XML parsing with minidom

Posted on Mon 23 April 2018 in Software Engineering

This is a basic tutorial to introduce minidom. In fact, this is not really a tutorial but just a few list of notes about this library as there is already a short but good tutorial about it online1.

Let us consider this XML data:

<?xml version="1.0" encoding="UTF-8"?>
<stock>
   <product id="p1">
      <title>Product 1</title>
      <reference>999-X</reference>
      <price>20.10</price>
      <dimensions>
         <weight>4</weight>
         <height>50</height>
         <width>20</width>
      </dimensions>
   </product>
   <product id="p2">
      <title>Product 2</title>
      <reference>999-B</reference>
      <price>55.5</price>
      <dimensions>
         <weight>3.99</weight>
         <height>50</height>
         <width>20</width>
      </dimensions>
   </product>
</stock>

You can either save this as an XML file or consider it as a string. In both cases, you will need to import the library:

from xml.dom import minidom

In the later case, copy/paste the XML data above:

xml_data = """
# Copy/paste previous XML data above here.
"""

And then parse it using parseString() function which returns an XML Document object:

from xml.dom import minidom
xml_doc = minidom.parseString(xml_data)

If you encounter this error message:

xml.parsers.expat.ExpatError: XML or text declaration not at start of entity: line 2, column 0

Then you have to remove the leading and trailing characters due to the copy/paste text operation:

from xml.dom import minidom

xml_data = """
# Copy/pase above XML data here.
"""
xml_data = xml_data.strip()
xml_doc = minidom.parseString(xml_data)

In case you decide to save the data in an XML file (with .xml extension) then you need to use parse() to parse it:

xml_doc = minidom.parse(xml_file_name)

Once the XML Document object xml_doc obtained, the rest of the operations remain the same for both cases.

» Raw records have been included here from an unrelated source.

Lemma fit_one_classifier_per_pair_witness :
  2 <= length (algorithms Example.two_algorithms) /\
  exists new,
    PairwiseClassifier.fit Example.memo_fit
      (PairwiseClassifier.init (Some PairwiseClassifier.RandomForest))
      Example.two_algorithms ∅ =
    (PairwiseClassifier.Build new (Some ["A1"; "A2"])
       (Some PairwiseClassifier.RandomForest), None) /\
    length new = 2 * (2 - 1) / 2.
Proof.
  split; [simpl; lia|].
  destruct (fit_one_classifier_per_pair Example.memo_fit Example.memo_predict
              (PairwiseClassifier.init (Some PairwiseClassifier.RandomForest))
              Example.two_algorithms ∅
              ltac:(simpl; lia) example_complete_performance eq_refl)
    as (new & Hfit & Hlen & _).
  exists new. split; [exact Hfit | exact Hlen].
Defined.

Lemma fit_few_algorithms_no_error_witness :
  length (algorithms Example.single_algorithm) < 2 /\
  PairwiseClassifier.fit Example.memo_fit
    (PairwiseClassifier.init (Some PairwiseClassifier.RandomForest))
    Example.single_algorithm ∅ =
  (PairwiseClassifier.Build [] (Some ["A1"])
     (Some PairwiseClassifier.RandomForest), None).
Proof.
  split; [simpl; lia|].
  apply (fit_few_algorithms_no_error Example.memo_fit
           (PairwiseClassifier.init (Some PairwiseClassifier.RandomForest))
           Example.single_algorithm ∅).
  simpl; lia.
Defined.

Lemma fit_accepts_single_algorithm :
  ~ fit_rejects_few_algorithms Example.memo_fit
      (PairwiseClassifier.init (Some PairwiseClassifier.RandomForest))
      Example.single_algorithm ∅.
Proof.
  intros H. destruct H as [e He]; [simpl; lia|]. vm_compute in He.
  discriminate.
Qed.

(** ** Theorems on [PairwiseClassifier.predict] *)

Section SelectorPredictTheorems.

Import PairwiseClassifier.

Context {Clf : Type}.
Variable clf_predict : Clf -> list Qc -> bool.

(** What [predict] returns when the classifiers suffice and there is an
    algorithm to choose. *)
Lemma predict_ok (self : t Clf) (scenario : ASlibScenario) :
  let n_algos := length (algorithms scenario) in
  let cps := zip (self_classifiers self) (canonical_pairs n_algos) in
  1 <= n_algos ->
  length (canonical_pairs n_algos) <= length (self_classifiers self) ->
  exists l,
    predict clf_predict self scenario =
      Ok (dict (zip_with (fun s inst => (inst, [s])) l
                         (feature_index scenario))) /\
    length l = length (feature_data scenario) /\
    forall k inst x, feature_data scenario !! k = Some (inst, x) ->
      exists a name,
        l !! k = Some (name, (predict_cutoff scenario + 1)%Qc) /\
        algorithms scenario !! a = Some name /\
        first_maximum (map (votes clf_predict cps x) (seq 0 n_algos)) a.
Proof.
  intros n_algos cps Hn Hlen. unfold predict.
  rewrite predict_scores_ok by done. fold n_algos cps.
  destruct (n_algos =? 0)%nat eqn:Hz; [apply Nat.eqb_eq in Hz; lia|].
  set (scores := map (fun x => map (votes clf_predict cps x) (seq 0 n_algos))
                     (feature_values scenario)).
  assert (Hrow : forall k row, scores !! k = Some row ->
            exists x, feature_values scenario !! k = Some x /\
                      row = map (votes clf_predict cps x) (seq 0 n_algos)).
  { intros k row Hk. unfold scores in Hk. rewrite list_lookup_fmap in Hk.
    destruct (feature_values scenario !! k) as [x|]; [|done].
    injection Hk as <-. by exists x. }
  assert (Hmax : forall k row, scores !! k = Some row ->
            first_maximum row (argmax row)).
  { intros k row Hk. apply argmax_first_maximum.
    destruct (Hrow k row Hk) as (x & _ & ->).
    destruct n_algos; [lia|done]. }
  destruct (picks_ok scenario (predict_cutoff scenario) (map argmax scores))
    as (l & Hl & Hll & Hlk).
  { apply Forall_forall. intros i Hi. apply list_elem_of_fmap in Hi.
    destruct Hi as (row & -> & Hrowin).
    apply list_elem_of_lookup in Hrowin as [k Hk].
    pose proof (first_maximum_lt _ _ (Hmax k row Hk)) as Hlt.
    destruct (Hrow k row Hk) as (x & _ & Hr). subst row.
    by rewrite length_map, length_seq in Hlt. }
  exists l. rewrite Hl. split_and!; [done|..].
  - rewrite Hll, length_map. unfold scores, feature_values.
    by rewrite !length_map.
  - intros k inst x Hk.
    assert (Hx : feature_values scenario !! k = Some x).
    { unfold feature_values. by rewrite list_lookup_fmap, Hk. }
    assert (Hs : scores !! k =
                 Some (map (votes clf_predict cps x) (seq 0 n_algos))).
    { unfold scores. by rewrite list_lookup_fmap, Hx. }
    destruct (Hlk k (argmax (map (votes clf_predict cps x) (seq 0 n_algos))))
      as (name & Hname & Hlname).
    { by rewrite list_lookup_fmap, Hs. }
    eexists _, name. split_and!; [done..|]. by eapply Hmax.
Qed.

Lemma predict_cutoff_defined (scenario : ASlibScenario) (c : Qc) :
  algorithm_cutoff_time scenario = Some c -> c <> 0%Qc ->
  predict_cutoff scenario = c.
Proof.
  intros Hc Hnz. unfold predict_cutoff. rewrite Hc. simpl.
  by rewrite bool_decide_eq_false_2.
Qed.

Lemma predict_cutoff_sentinel (scenario : ASlibScenario) :
  algorithm_cutoff_time scenario = None \/
  algorithm_cutoff_time scenario = Some 0%Qc ->
  predict_cutoff scenario = Qc_of_Z (2 ^ 31).
Proof. unfold predict_cutoff. by intros [-> | ->]. Qed.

  • Getting the root element
>>> xml_doc.documentElement
<DOM Element: stock at 0x7ff5469ebb48>
>>> xml_doc.documentElement.tagName
u'stock' 

We have only two products as direct children of stock which is the root element in our XML Document xml_doc. So we expect the number of children elements of root = xml_doc.documentElement to be 2, but we get a different result:

>>> root = xml_doc.documentElement
>>> len(root.childNodes)
5

To understand this weird result, you can inspect the output of root.childNodes:

>>> root.childNodes
[<DOM Text node "'\n   '">, <DOM Element: product at 0x7f4550c59470>, <DOM Text node "'\n   '">, <DOM Element: product at 0x7f4550c59930>, <DOM Text node "'\n'">]

Now things become clear: we see 3 additional Text children consisting of the new lines \n we did not think about. This is important to keep in mind when especially when you try to get values of certain child nodes:

>>> root.childNodes[0].nodeValue
'\n   '
>>> root.childNodes[1].nodeValue
>>> root.childNodes[1]
<DOM Element: product at 0x7f4550c59470>
>>> root.childNodes[1].childNodes
[<DOM Text node "'\n      '">, <DOM Element: title at 0x7f4550c59508>, <DOM Text node "'\n      '">, <DOM Element: reference at 0x7f4550c595a0>, <DOM Text node "'\n      '">, <DOM Element: price at 0x7f4550c59638>, <DOM Text node "'\n      '">, <DOM Element: dimensions at 0x7f4550c596d0>, <DOM Text node "'\n   '">]

For example, let us display the tag name of the root's child which has id == p1:

>>> for child in root.childNodes:
...     if child.childNodes:
...             if child.hasAttribute('id') and child.getAttribute('id') == 'p1':
...                     print(child.tagName)
... 
product
  • One important thing to be aware of is that minidom is very memory consuming and I think this is due to the fact it is heavilty based on recursive functions. It can be handy only when processing small files of XML data.
  • An other thing to know is minidom does not support XPATH expressions.
  • To remedy to the two forementioned drawbacks, it is recommended to use the lxml library.

The library is quite well documented2. In case you do not have Internet access to check the documentation, you can always the most important minidom available functions by calling the XML Document object you created this way:

dir(xml_doc)

And you can inspect an individual function (chosen from the list the forementioned line outputs) this way:

help(xml_doc.getElementsByTagName)

1.https://wiki.python.org/moin/MiniDom
2.https://docs.python.org/3.0/library/xml.dom.html